- What is being asked -
Filter the records for "distances" and keep each line that has it.

+---+

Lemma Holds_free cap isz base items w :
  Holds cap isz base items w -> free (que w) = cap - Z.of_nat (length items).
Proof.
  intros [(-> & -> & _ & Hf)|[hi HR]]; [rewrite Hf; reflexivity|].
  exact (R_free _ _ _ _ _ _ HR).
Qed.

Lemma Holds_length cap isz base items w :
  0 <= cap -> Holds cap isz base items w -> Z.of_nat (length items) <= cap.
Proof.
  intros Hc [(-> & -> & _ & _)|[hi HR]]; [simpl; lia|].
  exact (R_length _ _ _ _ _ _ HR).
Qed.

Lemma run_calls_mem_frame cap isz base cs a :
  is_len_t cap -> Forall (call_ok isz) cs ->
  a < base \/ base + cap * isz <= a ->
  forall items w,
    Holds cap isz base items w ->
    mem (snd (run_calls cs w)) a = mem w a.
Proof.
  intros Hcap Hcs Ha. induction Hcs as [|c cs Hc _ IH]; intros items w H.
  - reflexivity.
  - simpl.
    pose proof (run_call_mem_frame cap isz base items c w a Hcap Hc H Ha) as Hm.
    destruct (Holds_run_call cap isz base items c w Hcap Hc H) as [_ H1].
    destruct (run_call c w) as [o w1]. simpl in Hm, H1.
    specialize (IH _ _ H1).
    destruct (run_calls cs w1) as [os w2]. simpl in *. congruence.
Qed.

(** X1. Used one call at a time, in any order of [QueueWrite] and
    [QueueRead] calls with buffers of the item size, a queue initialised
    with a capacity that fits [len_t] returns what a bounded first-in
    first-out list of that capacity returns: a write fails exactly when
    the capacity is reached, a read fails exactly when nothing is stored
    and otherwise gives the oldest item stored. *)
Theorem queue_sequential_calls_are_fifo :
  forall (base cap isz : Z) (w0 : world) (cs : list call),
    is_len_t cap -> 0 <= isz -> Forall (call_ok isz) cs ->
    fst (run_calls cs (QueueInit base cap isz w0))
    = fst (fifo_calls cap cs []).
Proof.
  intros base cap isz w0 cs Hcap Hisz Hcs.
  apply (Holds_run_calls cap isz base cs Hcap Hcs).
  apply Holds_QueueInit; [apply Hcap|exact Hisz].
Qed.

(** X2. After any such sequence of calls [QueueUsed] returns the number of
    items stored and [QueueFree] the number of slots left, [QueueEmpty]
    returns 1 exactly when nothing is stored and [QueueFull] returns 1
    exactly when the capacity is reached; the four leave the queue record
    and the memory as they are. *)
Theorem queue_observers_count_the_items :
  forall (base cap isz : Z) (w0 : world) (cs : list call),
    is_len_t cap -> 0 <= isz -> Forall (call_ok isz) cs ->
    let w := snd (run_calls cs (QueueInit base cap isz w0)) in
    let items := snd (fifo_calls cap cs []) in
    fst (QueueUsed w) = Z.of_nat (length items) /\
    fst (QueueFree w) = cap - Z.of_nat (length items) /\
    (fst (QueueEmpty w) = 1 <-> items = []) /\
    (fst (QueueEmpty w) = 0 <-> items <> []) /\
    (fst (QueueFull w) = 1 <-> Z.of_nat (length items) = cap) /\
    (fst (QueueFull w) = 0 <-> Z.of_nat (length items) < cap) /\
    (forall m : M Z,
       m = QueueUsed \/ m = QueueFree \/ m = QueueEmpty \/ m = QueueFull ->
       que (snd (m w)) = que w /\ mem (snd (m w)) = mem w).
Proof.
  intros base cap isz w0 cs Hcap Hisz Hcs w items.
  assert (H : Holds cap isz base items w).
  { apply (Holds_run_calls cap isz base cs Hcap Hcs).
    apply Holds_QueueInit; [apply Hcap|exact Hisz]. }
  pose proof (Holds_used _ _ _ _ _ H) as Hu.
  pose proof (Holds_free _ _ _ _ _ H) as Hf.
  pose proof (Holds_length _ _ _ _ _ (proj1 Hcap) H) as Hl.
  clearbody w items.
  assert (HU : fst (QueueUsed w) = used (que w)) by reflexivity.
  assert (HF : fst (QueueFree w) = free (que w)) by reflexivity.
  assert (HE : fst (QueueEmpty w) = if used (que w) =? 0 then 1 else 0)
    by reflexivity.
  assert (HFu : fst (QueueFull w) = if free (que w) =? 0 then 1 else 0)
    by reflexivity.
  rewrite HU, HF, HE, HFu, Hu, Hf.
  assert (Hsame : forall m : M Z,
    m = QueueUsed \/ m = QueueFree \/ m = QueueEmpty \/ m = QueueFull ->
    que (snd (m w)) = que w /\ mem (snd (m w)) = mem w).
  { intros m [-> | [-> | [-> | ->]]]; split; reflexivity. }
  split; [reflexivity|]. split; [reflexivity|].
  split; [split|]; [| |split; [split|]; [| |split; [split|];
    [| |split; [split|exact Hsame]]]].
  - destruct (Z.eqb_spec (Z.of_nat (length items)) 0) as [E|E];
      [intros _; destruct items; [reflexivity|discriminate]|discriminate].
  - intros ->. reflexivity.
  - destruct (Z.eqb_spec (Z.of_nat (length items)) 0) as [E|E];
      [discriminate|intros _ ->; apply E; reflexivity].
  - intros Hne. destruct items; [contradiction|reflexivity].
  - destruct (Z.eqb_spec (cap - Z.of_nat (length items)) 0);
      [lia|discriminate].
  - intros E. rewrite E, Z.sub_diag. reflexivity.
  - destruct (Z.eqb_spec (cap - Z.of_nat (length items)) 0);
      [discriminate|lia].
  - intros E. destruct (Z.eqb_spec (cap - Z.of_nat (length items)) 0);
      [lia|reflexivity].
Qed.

+---+

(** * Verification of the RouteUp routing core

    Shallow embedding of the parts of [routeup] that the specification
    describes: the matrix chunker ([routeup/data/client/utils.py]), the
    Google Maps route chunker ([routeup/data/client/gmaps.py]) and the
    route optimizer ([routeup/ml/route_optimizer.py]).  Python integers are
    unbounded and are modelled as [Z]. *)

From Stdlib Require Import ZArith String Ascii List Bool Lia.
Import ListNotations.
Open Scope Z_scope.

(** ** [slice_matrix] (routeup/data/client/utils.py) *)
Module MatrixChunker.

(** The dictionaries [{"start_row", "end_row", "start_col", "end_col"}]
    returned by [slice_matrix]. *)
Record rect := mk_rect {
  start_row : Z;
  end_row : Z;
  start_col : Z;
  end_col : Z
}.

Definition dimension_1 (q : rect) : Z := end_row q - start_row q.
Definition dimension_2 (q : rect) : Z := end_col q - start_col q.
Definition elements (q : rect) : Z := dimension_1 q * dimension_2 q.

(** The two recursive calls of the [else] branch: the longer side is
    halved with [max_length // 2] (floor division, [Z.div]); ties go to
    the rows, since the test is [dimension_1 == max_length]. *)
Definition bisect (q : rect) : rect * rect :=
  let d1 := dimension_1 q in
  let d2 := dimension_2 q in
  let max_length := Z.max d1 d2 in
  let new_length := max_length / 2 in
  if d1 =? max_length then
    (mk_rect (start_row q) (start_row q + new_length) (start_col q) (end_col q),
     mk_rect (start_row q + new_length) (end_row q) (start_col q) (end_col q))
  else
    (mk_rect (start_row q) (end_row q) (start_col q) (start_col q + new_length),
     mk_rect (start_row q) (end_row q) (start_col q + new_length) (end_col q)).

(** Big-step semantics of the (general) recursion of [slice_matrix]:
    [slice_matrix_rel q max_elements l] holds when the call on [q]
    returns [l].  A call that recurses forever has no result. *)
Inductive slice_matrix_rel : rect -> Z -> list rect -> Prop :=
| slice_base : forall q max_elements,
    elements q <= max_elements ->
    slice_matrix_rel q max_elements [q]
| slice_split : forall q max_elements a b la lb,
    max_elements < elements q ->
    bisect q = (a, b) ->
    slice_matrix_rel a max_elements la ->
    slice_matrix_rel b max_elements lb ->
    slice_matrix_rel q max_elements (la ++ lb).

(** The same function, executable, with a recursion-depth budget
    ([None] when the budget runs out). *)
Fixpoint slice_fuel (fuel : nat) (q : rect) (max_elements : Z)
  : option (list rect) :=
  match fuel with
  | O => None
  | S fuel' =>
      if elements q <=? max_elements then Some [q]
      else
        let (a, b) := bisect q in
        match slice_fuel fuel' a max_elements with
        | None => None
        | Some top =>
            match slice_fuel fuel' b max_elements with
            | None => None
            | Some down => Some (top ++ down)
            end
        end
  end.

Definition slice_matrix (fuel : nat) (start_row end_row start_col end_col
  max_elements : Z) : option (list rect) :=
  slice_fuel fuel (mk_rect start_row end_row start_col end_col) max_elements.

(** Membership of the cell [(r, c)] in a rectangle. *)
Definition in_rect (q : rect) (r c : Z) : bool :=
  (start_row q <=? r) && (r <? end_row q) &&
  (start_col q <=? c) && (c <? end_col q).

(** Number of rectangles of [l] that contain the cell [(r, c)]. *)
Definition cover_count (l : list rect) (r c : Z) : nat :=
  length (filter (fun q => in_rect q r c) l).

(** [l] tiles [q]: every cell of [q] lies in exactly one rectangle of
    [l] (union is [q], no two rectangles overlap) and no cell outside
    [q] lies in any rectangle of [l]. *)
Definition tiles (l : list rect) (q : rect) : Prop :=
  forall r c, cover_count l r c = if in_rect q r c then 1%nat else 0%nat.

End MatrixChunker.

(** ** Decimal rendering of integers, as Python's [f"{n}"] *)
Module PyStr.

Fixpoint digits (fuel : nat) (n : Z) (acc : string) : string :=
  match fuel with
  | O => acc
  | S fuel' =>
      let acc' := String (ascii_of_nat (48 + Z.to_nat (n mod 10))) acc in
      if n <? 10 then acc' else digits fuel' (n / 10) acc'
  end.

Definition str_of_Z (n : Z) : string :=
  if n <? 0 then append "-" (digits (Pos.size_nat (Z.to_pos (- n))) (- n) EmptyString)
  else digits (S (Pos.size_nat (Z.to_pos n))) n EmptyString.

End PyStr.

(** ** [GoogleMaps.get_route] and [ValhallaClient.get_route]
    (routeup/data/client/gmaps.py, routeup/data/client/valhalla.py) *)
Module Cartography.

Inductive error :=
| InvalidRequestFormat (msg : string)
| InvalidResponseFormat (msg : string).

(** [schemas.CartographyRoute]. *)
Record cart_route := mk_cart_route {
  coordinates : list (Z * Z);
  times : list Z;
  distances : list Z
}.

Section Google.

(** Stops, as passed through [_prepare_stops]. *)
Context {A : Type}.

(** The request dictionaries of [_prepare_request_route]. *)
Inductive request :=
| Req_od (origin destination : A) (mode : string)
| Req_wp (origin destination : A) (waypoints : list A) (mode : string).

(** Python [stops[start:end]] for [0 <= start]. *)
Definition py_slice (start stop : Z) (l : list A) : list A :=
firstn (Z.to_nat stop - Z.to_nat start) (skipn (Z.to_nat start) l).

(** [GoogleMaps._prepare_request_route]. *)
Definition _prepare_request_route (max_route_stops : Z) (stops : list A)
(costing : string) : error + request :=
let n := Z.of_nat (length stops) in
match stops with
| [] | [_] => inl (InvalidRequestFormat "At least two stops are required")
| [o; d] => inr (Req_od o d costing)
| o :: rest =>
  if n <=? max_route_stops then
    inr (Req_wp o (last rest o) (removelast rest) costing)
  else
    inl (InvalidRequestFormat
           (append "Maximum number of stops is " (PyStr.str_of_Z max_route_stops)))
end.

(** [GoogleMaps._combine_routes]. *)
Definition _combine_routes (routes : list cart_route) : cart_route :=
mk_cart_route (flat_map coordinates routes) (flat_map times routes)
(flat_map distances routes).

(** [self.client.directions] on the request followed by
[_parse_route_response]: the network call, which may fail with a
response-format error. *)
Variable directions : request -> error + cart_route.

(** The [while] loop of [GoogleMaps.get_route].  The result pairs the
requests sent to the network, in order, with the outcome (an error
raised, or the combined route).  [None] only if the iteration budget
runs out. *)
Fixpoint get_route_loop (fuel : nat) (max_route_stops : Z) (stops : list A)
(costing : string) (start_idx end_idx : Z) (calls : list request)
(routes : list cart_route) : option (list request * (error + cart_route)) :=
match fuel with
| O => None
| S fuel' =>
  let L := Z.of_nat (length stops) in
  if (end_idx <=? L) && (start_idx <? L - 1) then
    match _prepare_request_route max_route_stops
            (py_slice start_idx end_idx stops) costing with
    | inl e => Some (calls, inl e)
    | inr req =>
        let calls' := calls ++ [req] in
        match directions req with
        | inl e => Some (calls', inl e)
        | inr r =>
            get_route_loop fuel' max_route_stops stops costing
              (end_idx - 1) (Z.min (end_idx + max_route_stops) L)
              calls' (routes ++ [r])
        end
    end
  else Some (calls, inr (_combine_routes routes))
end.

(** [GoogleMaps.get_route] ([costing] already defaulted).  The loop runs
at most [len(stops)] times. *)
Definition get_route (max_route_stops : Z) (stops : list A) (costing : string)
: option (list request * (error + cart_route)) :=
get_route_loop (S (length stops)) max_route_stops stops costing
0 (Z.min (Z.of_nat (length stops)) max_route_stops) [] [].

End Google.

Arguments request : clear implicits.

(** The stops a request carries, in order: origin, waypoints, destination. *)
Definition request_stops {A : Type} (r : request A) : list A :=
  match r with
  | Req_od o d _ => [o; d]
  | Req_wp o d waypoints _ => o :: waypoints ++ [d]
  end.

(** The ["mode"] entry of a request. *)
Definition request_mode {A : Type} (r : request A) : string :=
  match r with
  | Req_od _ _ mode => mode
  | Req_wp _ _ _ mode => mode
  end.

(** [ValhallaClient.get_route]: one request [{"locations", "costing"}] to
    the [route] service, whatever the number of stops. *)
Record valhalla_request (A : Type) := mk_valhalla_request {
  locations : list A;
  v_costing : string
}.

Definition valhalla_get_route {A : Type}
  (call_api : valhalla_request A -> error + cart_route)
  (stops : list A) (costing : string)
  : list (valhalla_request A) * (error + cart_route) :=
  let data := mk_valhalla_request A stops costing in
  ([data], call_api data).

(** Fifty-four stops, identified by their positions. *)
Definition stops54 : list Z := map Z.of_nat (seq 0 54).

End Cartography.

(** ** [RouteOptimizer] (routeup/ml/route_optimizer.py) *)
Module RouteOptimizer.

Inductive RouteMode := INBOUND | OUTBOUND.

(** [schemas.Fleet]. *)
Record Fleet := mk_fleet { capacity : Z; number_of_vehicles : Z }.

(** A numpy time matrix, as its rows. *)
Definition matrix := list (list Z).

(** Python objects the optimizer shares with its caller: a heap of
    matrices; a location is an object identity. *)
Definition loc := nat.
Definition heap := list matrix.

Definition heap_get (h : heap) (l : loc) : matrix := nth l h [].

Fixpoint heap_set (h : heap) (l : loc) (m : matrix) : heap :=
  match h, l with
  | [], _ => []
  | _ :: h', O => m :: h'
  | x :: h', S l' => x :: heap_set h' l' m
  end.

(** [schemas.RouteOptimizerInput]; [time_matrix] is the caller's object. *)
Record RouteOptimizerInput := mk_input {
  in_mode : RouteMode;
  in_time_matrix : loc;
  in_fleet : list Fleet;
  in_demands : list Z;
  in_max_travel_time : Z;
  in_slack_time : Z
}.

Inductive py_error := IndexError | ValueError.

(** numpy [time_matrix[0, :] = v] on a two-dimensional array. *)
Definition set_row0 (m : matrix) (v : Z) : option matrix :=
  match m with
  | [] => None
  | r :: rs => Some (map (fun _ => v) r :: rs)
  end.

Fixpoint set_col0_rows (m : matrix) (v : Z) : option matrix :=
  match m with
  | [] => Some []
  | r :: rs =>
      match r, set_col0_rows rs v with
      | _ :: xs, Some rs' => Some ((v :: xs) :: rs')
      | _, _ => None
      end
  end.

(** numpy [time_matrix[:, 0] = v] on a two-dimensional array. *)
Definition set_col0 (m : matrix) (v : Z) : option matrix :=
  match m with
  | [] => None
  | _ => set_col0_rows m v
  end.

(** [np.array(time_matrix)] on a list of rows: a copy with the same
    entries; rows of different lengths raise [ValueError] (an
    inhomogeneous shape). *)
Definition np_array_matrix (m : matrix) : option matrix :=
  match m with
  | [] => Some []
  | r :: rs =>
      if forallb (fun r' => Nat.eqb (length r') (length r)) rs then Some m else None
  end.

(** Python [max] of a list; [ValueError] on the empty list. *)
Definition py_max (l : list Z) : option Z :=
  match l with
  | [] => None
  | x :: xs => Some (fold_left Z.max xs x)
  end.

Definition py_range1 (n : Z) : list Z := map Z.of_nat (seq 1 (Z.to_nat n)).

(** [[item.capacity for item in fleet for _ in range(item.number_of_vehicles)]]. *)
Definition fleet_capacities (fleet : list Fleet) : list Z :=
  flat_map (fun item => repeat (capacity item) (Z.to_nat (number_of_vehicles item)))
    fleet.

+---+

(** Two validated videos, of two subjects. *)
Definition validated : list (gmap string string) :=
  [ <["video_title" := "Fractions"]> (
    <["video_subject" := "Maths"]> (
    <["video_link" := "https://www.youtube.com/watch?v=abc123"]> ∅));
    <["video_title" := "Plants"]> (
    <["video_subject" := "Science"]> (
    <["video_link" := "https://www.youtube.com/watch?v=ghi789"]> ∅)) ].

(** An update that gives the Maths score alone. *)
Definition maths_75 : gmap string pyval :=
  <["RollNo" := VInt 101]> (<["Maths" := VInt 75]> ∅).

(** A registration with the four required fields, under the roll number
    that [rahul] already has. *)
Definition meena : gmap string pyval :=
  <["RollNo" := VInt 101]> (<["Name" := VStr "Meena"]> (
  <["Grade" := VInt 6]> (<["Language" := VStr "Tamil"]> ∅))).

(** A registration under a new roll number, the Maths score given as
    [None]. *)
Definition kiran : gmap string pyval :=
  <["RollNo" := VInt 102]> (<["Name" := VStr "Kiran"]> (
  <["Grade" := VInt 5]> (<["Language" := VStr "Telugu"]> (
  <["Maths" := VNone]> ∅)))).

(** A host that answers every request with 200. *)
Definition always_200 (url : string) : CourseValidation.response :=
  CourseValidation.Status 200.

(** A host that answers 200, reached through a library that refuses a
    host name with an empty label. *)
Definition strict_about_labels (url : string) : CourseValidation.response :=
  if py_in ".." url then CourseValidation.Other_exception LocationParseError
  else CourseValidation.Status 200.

+---+

- Solution below -
  distances : list Z
(flat_map distances routes).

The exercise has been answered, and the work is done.